US 12,294,529 B2
Transferable clustering of contextual bandits for cloud service resource allocation
Kanak Mahadik, San Jose, CA (US); Tong Yu, San Jose, CA (US); and Junda Wu, San Jose, CA (US)
Assigned to Adobe Inc., San Jose, CA (US)
Filed by ADOBE INC., San Jose, CA (US)
Filed on Jun. 27, 2023, as Appl. No. 18/342,516.
Prior Publication US 2025/0007858 A1, Jan. 2, 2025
Int. Cl. H04L 41/16 (2022.01); H04L 47/78 (2022.01)

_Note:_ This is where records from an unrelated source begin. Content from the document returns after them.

(* ===== verification/Probes.v ===== *)
(** * Authenticated path probes (node/src/disco.rs, node/src/util.rs)

    A disco datagram is [fpd1 ‖ frame ‖ MAC16] under the static secret of the two peers.
    [Probes] is the replay state of one peer: the pings it has accepted and the probes
    it has outstanding; [Routes] is shared by all peers and tells the UDP reader which
    peer an outstanding probe belongs to. *)

From S2P Require Import Prelude.
From S2P Require Import Words.
From S2P Require Import NetAddr.
From S2P Require Import Disco.
From S2P Require Import CryptoError.
From S2P Require Import Crypto.

Definition T_HANDSHAKE_INIT : byte := x01.
Definition T_HANDSHAKE_RESP : byte := x02.
Definition T_DATA : byte := x04.
Definition LIVENESS_DEAD_SECS : Z := 5.
Definition REKEY_AFTER_SECS : Z := 120.
Definition DISCO_MAGIC : list byte := [x66; x70; x64; x31].
Definition DISCO_MAC_LEN : Z := 16.
Definition DISCO_REPLAY_WINDOW_SECS : Z := 30.

Definition disco_dgram (msg : Disco) : list byte := DISCO_MAGIC ++ encode msg.

(** [b.get(a..b)]. *)
Definition get_range {A} (a b : Z) (l : list A) : option (list A) :=
  match slice (E:=unit) a b l with Ok s => Some s | _ => None end.

Definition le_u32 (b : list byte) (off : Z) : option Z := le_val <$> get_range off (off + 4) b.

(** [bytes.strip_prefix(prefix)]. *)
Fixpoint strip_prefix (prefix bytes : list byte) : option (list byte) :=
  match prefix, bytes with
  | [], _ => Some bytes
  | p :: prefix, b :: bytes => if bool_decide (p = b) then strip_prefix prefix bytes else None
  | _ :: _, [] => None
  end.

Definition ct_eq (a b : list byte) : bool :=
  if negb (len a =? len b) then false
  else foldl (fun diff '(x, y) => Z.lor diff (Z.lxor (b2z x) (b2z y))) 0 (zip a b) =? 0.

Section Auth.
Context `{Crypto}.

Definition disco_shared (own_priv peer_pub : list byte) : list byte := dh own_priv peer_pub.

Definition auth_disco_dgram (disco_key : list byte) (msg : Disco) : list byte :=
  let out := disco_dgram msg in out ++ disco_mac disco_key out.

Definition disco_authed (disco_key dgram body : list byte) (used : Z) : bool :=
  match get_range used (used + DISCO_MAC_LEN) body with
  | None => false
  | Some tag =>
      match get_prefix (len DISCO_MAGIC + used) dgram with
      | None => false
      | Some macced => ct_eq tag (disco_mac disco_key macced)
      end
  end.
End Auth.

(** Unsigned [u64] arithmetic on times. *)
Definition U64_MAX : Z := 2 ^ 64 - 1.
Definition saturating_add (a b : Z) : Z := Z.min (a + b) U64_MAX.
Definition abs_diff (a b : Z) : Z := Z.abs (a - b).

Definition disco_replay_ok (tx_id : list byte) (now : Z) : bool :=
  abs_diff now (be_val (take 8 tx_id)) <=? DISCO_REPLAY_WINDOW_SECS.

(** ** Replay and outstanding-probe state *)

Definition CAPACITY : nat := 128.

Abbreviation TxId := (list byte).
Abbreviation PeerKey := (list byte).
Abbreviation Routes := (gmap TxId (PeerKey * Z)).

Definition routes_owner (routes : Routes) (id : TxId) (now : Z) : option PeerKey :=
  match routes !! id with
  | Some (peer, expiry) => if now <=? expiry then Some peer else None
  | None => None
  end.

(** [timestamp]: the first eight bytes. *)
Definition timestamp (id : TxId) : option Z := be_val <$> get_prefix 8 id.

Record Probes := mkProbes {
  seen : gmap TxId Z;
  pending : gmap TxId (list SocketAddr * Z)
}.

Definition probes_default : Probes := mkProbes ∅ ∅.

Definition accept_ping (id : TxId) (now : Z) (p : Probes) : bool * Probes :=
  let sn := filter (fun '(_, expires) => now ≤ expires) (seen p) in
  match timestamp id with
  | None => (false, mkProbes sn (pending p))
  | Some sent =>
      if (DISCO_REPLAY_WINDOW_SECS <? abs_diff now sent) || bool_decide (is_Some (sn !! id)) ||
         bool_decide (CAPACITY ≤ size sn)%nat
      then (false, mkProbes sn (pending p))
      else (true, mkProbes (<[id := saturating_add sent DISCO_REPLAY_WINDOW_SECS]> sn) (pending p))
  end.

(** [start]; [random] is what [getrandom] fills the last four bytes with, if it can. *)
Definition start (peer : PeerKey) (targets : list SocketAddr) (now : Z) (random : option (list byte))
    (x : Probes * Routes) : option TxId * (Probes * Routes) :=
  let '(p, routes) := x in
  let pd := filter (fun '(_, (_, expires)) => now ≤ expires) (pending p) in
  let p := mkProbes (seen p) pd in
  if bool_decide (targets = []) || bool_decide (CAPACITY ≤ size pd)%nat then (None, (p, routes))
  else match random with
  | None => (None, (p, routes))
  | Some random =>
      let id := be_bytes 8 now ++ random in
      let routes := filter (fun '(_, (_, expires)) => now ≤ expires) routes in
      if bool_decide (is_Some (routes !! id)) then (None, (p, routes))
      else
        let expires := saturating_add now DISCO_REPLAY_WINDOW_SECS in
        (Some id, (mkProbes (seen p) (<[id := (targets, expires)]> pd), <[id := (peer, expires)]> routes))
  end.

Definition is_pending (id : TxId) (from : SocketAddr) (now : Z) (p : Probes) : bool :=
  match pending p !! id with
  | Some (targets, expires) => (now <=? expires) && bool_decide (from ∈ targets)
  | None => false
  end.

Definition finish (id : TxId) (from : SocketAddr) (now : Z) (x : Probes * Routes)
    : bool * (Probes * Routes) :=
  let '(p, routes) := x in
  if negb (is_pending id from now p) then (false, (p, routes))
  else (true, (mkProbes (seen p) (delete id (pending p)), delete id routes)).

(** [Drop for Peer]: the routes of the peer go with it. *)
Definition drop_routes (pubkey : PeerKey) (routes : Routes) : Routes :=
  filter (fun '(_, (peer, _)) => peer ≠ pubkey) routes.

CPC H04L 47/781 (2013.01) [H04L 41/16 (2013.01)] 20 Claims
OG exemplary drawing
 
1. A system for cloud service resource allocation, the system comprising:
at least one processor; and
one or more computer storage media storing computer readable instructions thereon that when executed by the at least one processor cause the at least one processor to perform operations comprising:
determining a reward function for a set of resource configurations identifying cloud service resource parameters, wherein the cloud service resource parameters include a source parameter and a target parameter of services to provide a client computing device;
generating a source parameter dataset for the source parameter using the reward function and historical source parameter data, the source parameter dataset corresponding to a source domain;
learning, from the source parameter dataset, a target parameter reward dataset for the target parameter, the target parameter reward dataset corresponding to a target domain different from the source domain, and each of the source domain and the target domain corresponding to different resource device types, whereby knowledge is transferred from the source domain to the different target domain by the learning; and
providing a cloud service resource corresponding to the target parameter derived from the target parameter reward dataset.